>>>

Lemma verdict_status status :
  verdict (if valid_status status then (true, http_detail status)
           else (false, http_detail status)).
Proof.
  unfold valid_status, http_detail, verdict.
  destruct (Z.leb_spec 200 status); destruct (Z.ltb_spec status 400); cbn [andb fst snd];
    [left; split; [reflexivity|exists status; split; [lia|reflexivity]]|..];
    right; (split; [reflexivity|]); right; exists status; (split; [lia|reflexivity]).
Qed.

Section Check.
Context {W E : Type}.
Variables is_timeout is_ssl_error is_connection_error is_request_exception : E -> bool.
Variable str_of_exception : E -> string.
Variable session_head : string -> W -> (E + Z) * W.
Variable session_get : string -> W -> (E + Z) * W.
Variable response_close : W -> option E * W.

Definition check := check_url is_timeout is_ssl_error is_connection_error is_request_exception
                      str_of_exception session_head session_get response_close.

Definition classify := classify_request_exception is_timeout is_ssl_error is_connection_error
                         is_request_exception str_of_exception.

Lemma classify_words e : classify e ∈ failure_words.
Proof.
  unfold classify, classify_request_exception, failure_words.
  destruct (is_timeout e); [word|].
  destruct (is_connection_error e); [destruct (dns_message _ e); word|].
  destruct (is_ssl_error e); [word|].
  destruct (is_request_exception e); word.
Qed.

<<<
>>>

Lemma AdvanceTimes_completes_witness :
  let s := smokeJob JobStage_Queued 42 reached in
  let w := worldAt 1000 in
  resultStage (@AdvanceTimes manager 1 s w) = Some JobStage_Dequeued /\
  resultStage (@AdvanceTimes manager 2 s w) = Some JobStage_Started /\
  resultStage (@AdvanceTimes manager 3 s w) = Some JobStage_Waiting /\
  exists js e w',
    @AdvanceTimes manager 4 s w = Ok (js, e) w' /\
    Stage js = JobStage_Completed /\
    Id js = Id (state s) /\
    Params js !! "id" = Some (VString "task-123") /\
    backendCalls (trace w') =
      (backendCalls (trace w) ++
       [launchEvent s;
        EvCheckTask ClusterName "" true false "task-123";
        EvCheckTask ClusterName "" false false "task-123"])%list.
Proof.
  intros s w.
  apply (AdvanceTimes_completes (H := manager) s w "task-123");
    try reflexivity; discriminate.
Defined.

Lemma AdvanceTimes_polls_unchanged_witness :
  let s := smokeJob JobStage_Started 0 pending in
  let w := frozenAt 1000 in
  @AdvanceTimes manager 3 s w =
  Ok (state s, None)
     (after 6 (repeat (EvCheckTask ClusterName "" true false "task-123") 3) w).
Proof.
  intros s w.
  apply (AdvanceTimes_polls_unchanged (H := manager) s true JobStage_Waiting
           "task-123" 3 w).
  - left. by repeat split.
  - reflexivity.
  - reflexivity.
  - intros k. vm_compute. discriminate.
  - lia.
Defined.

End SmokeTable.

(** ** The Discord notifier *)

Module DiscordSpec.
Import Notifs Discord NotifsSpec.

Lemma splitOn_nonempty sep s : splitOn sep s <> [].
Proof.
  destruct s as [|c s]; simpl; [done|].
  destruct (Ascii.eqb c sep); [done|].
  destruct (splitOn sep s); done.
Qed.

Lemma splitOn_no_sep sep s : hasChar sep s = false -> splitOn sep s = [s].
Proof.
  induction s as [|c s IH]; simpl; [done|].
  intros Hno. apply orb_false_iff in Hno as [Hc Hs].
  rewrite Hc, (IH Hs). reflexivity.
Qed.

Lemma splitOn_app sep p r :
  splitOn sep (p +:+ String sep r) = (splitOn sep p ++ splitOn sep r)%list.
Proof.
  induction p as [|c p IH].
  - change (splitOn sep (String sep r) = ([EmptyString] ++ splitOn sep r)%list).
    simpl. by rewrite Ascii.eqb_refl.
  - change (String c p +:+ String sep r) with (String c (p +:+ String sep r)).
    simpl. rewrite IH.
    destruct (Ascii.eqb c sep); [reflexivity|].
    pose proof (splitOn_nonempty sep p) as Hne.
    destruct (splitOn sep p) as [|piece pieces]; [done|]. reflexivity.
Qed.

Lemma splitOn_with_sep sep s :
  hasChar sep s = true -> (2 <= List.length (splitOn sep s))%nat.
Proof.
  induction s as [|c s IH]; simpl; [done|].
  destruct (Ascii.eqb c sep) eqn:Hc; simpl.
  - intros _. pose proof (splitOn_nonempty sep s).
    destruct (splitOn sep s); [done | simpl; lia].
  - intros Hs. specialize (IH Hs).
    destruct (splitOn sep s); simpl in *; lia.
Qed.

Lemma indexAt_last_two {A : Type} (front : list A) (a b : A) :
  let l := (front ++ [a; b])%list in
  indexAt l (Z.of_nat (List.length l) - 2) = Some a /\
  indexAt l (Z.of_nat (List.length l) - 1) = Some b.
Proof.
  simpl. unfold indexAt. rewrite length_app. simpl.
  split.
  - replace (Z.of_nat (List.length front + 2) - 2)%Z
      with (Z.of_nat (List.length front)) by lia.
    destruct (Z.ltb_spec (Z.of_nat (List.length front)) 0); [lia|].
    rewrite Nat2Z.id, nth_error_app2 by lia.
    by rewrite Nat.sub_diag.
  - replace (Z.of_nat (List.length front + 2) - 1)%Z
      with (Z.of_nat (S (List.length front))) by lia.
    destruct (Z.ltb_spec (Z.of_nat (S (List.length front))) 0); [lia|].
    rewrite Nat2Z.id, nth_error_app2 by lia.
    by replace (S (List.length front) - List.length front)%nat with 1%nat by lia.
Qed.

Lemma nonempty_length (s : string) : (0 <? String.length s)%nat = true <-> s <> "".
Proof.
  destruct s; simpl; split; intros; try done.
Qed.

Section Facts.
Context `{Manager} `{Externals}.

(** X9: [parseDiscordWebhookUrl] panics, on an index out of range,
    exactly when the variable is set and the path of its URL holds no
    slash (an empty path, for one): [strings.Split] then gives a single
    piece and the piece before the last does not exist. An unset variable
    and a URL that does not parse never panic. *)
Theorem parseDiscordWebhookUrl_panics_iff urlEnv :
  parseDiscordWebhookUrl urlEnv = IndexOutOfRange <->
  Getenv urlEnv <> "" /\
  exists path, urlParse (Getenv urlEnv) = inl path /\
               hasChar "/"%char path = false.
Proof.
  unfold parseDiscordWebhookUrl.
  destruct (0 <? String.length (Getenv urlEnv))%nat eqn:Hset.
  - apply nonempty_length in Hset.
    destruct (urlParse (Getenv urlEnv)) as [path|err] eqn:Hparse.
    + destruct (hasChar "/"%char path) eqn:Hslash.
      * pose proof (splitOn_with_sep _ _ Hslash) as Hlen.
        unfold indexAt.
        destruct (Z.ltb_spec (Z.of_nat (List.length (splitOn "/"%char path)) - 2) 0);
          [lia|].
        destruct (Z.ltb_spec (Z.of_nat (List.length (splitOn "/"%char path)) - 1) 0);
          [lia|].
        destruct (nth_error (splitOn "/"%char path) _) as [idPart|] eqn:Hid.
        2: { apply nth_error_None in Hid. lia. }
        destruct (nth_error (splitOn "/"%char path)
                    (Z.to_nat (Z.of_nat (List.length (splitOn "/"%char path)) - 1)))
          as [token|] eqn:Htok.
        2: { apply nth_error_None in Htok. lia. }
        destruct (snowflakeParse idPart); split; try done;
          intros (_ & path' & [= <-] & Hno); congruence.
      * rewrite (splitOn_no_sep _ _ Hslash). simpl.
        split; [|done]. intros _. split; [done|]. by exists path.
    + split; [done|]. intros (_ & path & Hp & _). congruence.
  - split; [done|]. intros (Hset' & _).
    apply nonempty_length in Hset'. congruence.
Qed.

<<<

Problem | Nothing but a number is expected: the tally of lines in the records that include the word "Context".

Solved exercise | 2